*** TASK INPUTS Section Begins ***

(* ===== verification/Core.v ===== *)
(** * Core data: commands, events, envelopes, stream states and errors

    [command.go], [event.go], [eventstore.go], [global_reader.go],
    [revision.go] and [errors.go], with the sentinels of the [projection]
    package ([projection/store.go], [projection/runner.go]).  An error value
    keeps its place in the [Unwrap] chain exactly, since [errors.Is] and
    [errors.As] decide control flow; the formatted text of a wrapper is
    reduced to its fixed part. *)
From S2P Require Import Prelude.

(** ** Values of the standard library and of google/uuid *)

(** [time.Time] as nanoseconds since the zero time, [time.Duration] in
    nanoseconds. *)
Definition time := Z.
Definition duration := Z.
Definition time_zero : time := 0.
Definition time_IsZero (t : time) : bool := t =? 0.
Definition time_Add (t : time) (d : duration) : time := t + d.
Definition time_After (t u : time) : bool := u <? t.
Definition time_Before (t u : time) : bool := t <? u.

(** [t.Sub(u)] saturates at the bounds of a Duration. *)
Definition time_Sub (t u : time) : duration := Z.max min_int64 (Z.min max_int64 (t - u)).

Definition second : duration := 1000000000.
Definition millisecond : duration := 1000000.
(** [time.Unix(0, 0)] *)
Definition unix_epoch : time := 62135596800 * second.

(** [uuid.UUID] is an array of 16 bytes, here its 128-bit number. *)
Definition uuid := Z.
Definition uuid_Nil : uuid := 0.

(** A value of dynamic type: a string, or any other type, by its name, with
    its printed form. *)
Inductive any : Type :=
| AnyString (s : string)
| AnyOther (GoType repr : string).

#[export] Instance any_eq_dec : EqDecision any.
Proof. solve_decision. Defined.

(** A Go map that may be nil. *)
Notation metadata := (option (gmap string any)).

(** ** Commands and events *)

(** A value implementing [Command]: its dynamic type, what its two methods
    return, and its fields. *)
Record Command : Type := mkCommand {
  cmd_GoType : string;
  cmd_AggregateID : string;
  cmd_CommandType : string;
  cmd_data : string;
}.

(** A non-nil value implementing [Event]: its concrete type with pointer
    indirection stripped, whether it is a pointer, what its methods return,
    and its fields.  A nil [Event] is [None]. *)
Record Event : Type := mkEvent {
  ev_GoType : string;
  ev_Pointer : bool;
  ev_AggregateID : string;
  ev_EventType : string;
  ev_data : string;
}.

#[export] Instance Event_eq_dec : EqDecision Event.
Proof. solve_decision. Defined.

Record Envelope : Type := mkEnvelope {
  EventID : uuid;
  StreamID : string;
  Metadata : metadata;
  CorrelationID : string;
  CausationID : string;
  env_Event : option Event;
  Version : Z;
  GlobalPosition : Z;
  OccurredAt : time;
}.

#[export] Instance Envelope_eq_dec : EqDecision Envelope.
Proof. solve_decision. Defined.

(** ** Stream states *)

(** [StreamState] with the implementations the package recognises; any other
    one is [OtherState] with its raw value. *)
Inductive StreamState : Type :=
| Any
| NoStream
| StreamExists
| Revision (r : Z)
| OtherState (raw : Z).

#[export] Instance StreamState_eq_dec : EqDecision StreamState.
Proof. solve_decision. Defined.

Definition Revision_ToRawInt64 (r : Z) : outcome Z :=
  if max_int64 <? r then Panics "eventsourcing: Revision overflows int64"
  else Returns r.

Definition ToRawInt64 (s : StreamState) : outcome Z :=
  match s with
  | Any => Returns (-1)
  | NoStream => Returns 0
  | StreamExists => Returns (-2)
  | Revision r => Revision_ToRawInt64 r
  | OtherState raw => Returns raw
  end.

(** The states this package's stores recognise. *)
Definition recognized (s : StreamState) : Prop :=
  match s with
  | Revision r => is_u64 r
  | OtherState _ => False
  | _ => True
  end.

Record AppendResult : Type := mkAppendResult {
  Successful : bool;
  res_StreamID : string;
  NextExpectedVersion : Z;
  res_GlobalPosition : Z;
}.

(** [AppendResult{StreamID: id}]. *)
Definition failed_append (id : string) : AppendResult :=
  mkAppendResult false id 0 0.

Record ReadOptions : Type := mkReadOptions {
  Limit : Z;
  EventTypes : list string;
  StreamPrefixes : list string;
}.

Record ReadResult : Type := mkReadResult {
  rr_Events : list Envelope;
  rr_Next : Z;
  rr_AtEnd : bool;
}.

(** ** Errors *)
Inductive sentinel : Type :=
| ErrStreamNotFound | ErrStreamExists | ErrInvalidEventBatch
| ErrHandlerNotFound | ErrInvalidRevision | ErrHandlerNotRegistered
| ErrDuplicateHandler | ErrHandlerPanicked | ErrCommandBusClosed
| ErrEventNotRegistered | ErrEmptyCorrelationID
| ErrClaimLost | ErrSegmentsChanged | ErrUnknownProjection | ErrNoReset
| ErrEventTypesChanged | ErrStreamParked | ErrNoDeadLetterStore | errShed
| io_EOF | context_Canceled | context_DeadlineExceeded.

#[export] Instance sentinel_eq_dec : EqDecision sentinel.
Proof. solve_decision. Defined.

(** A non-nil [error]: a sentinel, [errors.New], [fmt.Errorf] with one or two
    [%w] verbs, [errors.Join], the library's typed errors, and the marker of
    [backoff.Permanent]. *)
Inductive error : Type :=
| Sentinel (s : sentinel)
| New (text : string)
| Errorf (text : string) (e : error)
| Errorf2 (text : string) (e1 e2 : error)
| Join (es : list error)
| StreamRevisionConflictError (stream : string) (expected actual : option StreamState)
| SkippedEventError (event : option Event) (expected : string) (env : option Envelope)
| BusinessRuleViolationError (cause : error)
| handlerError (env : Envelope) (e : error)
| DeferredError (until : time)
| Permanent (e : error).

(** The errors [Unwrap] returns. *)
Definition Unwrap (e : error) : list error :=
  match e with
  | Errorf _ e | BusinessRuleViolationError e | handlerError _ e | Permanent e => [e]
  | Errorf2 _ e1 e2 => [e1; e2]
  | Join es => es
  | _ => []
  end.

(** [errors.Is(e, s)] for a sentinel [s]. *)
Fixpoint errors_Is (e : error) (s : sentinel) : bool :=
  match e with
  | Sentinel s' => bool_decide (s' = s)
  | Errorf _ e | BusinessRuleViolationError e | handlerError _ e | Permanent e => errors_Is e s
  | Errorf2 _ e1 e2 => errors_Is e1 s || errors_Is e2 s
  | Join es => existsb (λ e, errors_Is e s) es
  | _ => false
  end.

(** [errors.As]: the first error of the tree, depth first, that [sel]
    accepts. *)
Fixpoint errors_As {A} (sel : error → option A) (e : error) : option A :=
  match sel e with
  | Some a => Some a
  | None =>
    match e with
    | Errorf _ e | BusinessRuleViolationError e | handlerError _ e | Permanent e => errors_As sel e
    | Errorf2 _ e1 e2 =>
      match errors_As sel e1 with Some a => Some a | None => errors_As sel e2 end
    | Join es =>
      foldr (λ e r, match errors_As sel e with Some a => Some a | None => r end) None es
    | _ => None
    end
  end.

Definition is_Conflict (e : error) : option (string * option StreamState * option StreamState) :=
  match e with StreamRevisionConflictError s x a => Some (s, x, a) | _ => None end.
Definition is_Skipped (e : error) : option unit :=
  match e with SkippedEventError _ _ _ => Some () | _ => None end.
Definition is_handlerError (e : error) : option (Envelope * error) :=
  match e with handlerError env e => Some (env, e) | _ => None end.
Definition is_Permanent (e : error) : option error :=
  match e with Permanent e => Some e | _ => None end.
Definition is_BusinessRule (e : error) : option error :=
  match e with BusinessRuleViolationError e => Some e | _ => None end.
Definition is_Deferred (e : error) : option time :=
  match e with DeferredError u => Some u | _ => None end.

(** [errors.Join] drops nil errors and is nil when none is left. *)
Definition errors_Join (es : list (option error)) : option error :=
  match omap id es with [] => None | es => Some (Join es) end.

Definition NewBusinessRuleViolation (e : option error) : option error :=
  match e with None => None | Some e => Some (BusinessRuleViolationError e) end.

(** ** Facts *)

Lemma errors_Is_Unwrap e s : (∀ s', e ≠ Sentinel s') → errors_Is e s = existsb (λ e, errors_Is e s) (Unwrap e).
Proof. destruct e; simpl; rewrite ?orb_false_r; naive_solver. Qed.

Lemma errors_Join_Is es s e :
  errors_Join es = Some e → errors_Is e s = existsb (λ o, match o with Some e => errors_Is e s | None => false end) es.
Proof.
  unfold errors_Join. intros H.
  transitivity (existsb (λ e, errors_Is e s) (omap id es)).
  { destruct (omap id es); simplify_eq/=; done. }
  clear H. induction es as [|[e1|] es IH]; [done | | done].
  simpl. by rewrite <- IH.
Qed.

Lemma errors_Join_nil es : errors_Join es = None ↔ ∀ o, o ∈ es → o = None.
Proof.
  unfold errors_Join. induction es as [|[e|] es IH]; simpl.
  - split; [intros _ o Ho; inversion Ho | done].
  - split; [done|]. intros H. by specialize (H (Some e) ltac:(constructor)).
  - rewrite IH. setoid_rewrite elem_of_cons. naive_solver.
Qed.

(** The panic of [ToRawInt64] keeps every returned raw value unambiguous: the
    two negative markers are produced by their own states only. *)
Lemma ToRawInt64_injective s s' z :
  recognized s → recognized s' → ToRawInt64 s = Returns z → ToRawInt64 s' = Returns z →
  s = s' ∨ (z = 0 ∧ s ∈ [NoStream; Revision 0] ∧ s' ∈ [NoStream; Revision 0]).
Proof.
  unfold ToRawInt64, Revision_ToRawInt64, recognized, is_u64.
  intros Hs Hs' H H'. destruct s, s'; repeat case_match; simplify_eq; try (left; done);
    try lia; right; split; (done || set_solver).
Qed.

*** TASK INPUTS Section Ends ***

## [TASK INSTRUCTIONS]
Retype the portion of the data above that starts on the line with "CausationID : string;" and finishes on the line with "Definition Revision_ToRawInt64 (r", including both of those lines.

## [RESPONSE FOR THIS EXERCISE]
  CausationID : string;
  env_Event : option Event;
  Version : Z;
  GlobalPosition : Z;
  OccurredAt : time;
}.

#[export] Instance Envelope_eq_dec : EqDecision Envelope.
Proof. solve_decision. Defined.

(** ** Stream states *)

(** [StreamState] with the implementations the package recognises; any other
    one is [OtherState] with its raw value. *)
Inductive StreamState : Type :=
| Any
| NoStream
| StreamExists
| Revision (r : Z)
| OtherState (raw : Z).

#[export] Instance StreamState_eq_dec : EqDecision StreamState.
Proof. solve_decision. Defined.

Definition Revision_ToRawInt64 (r : Z) : outcome Z :=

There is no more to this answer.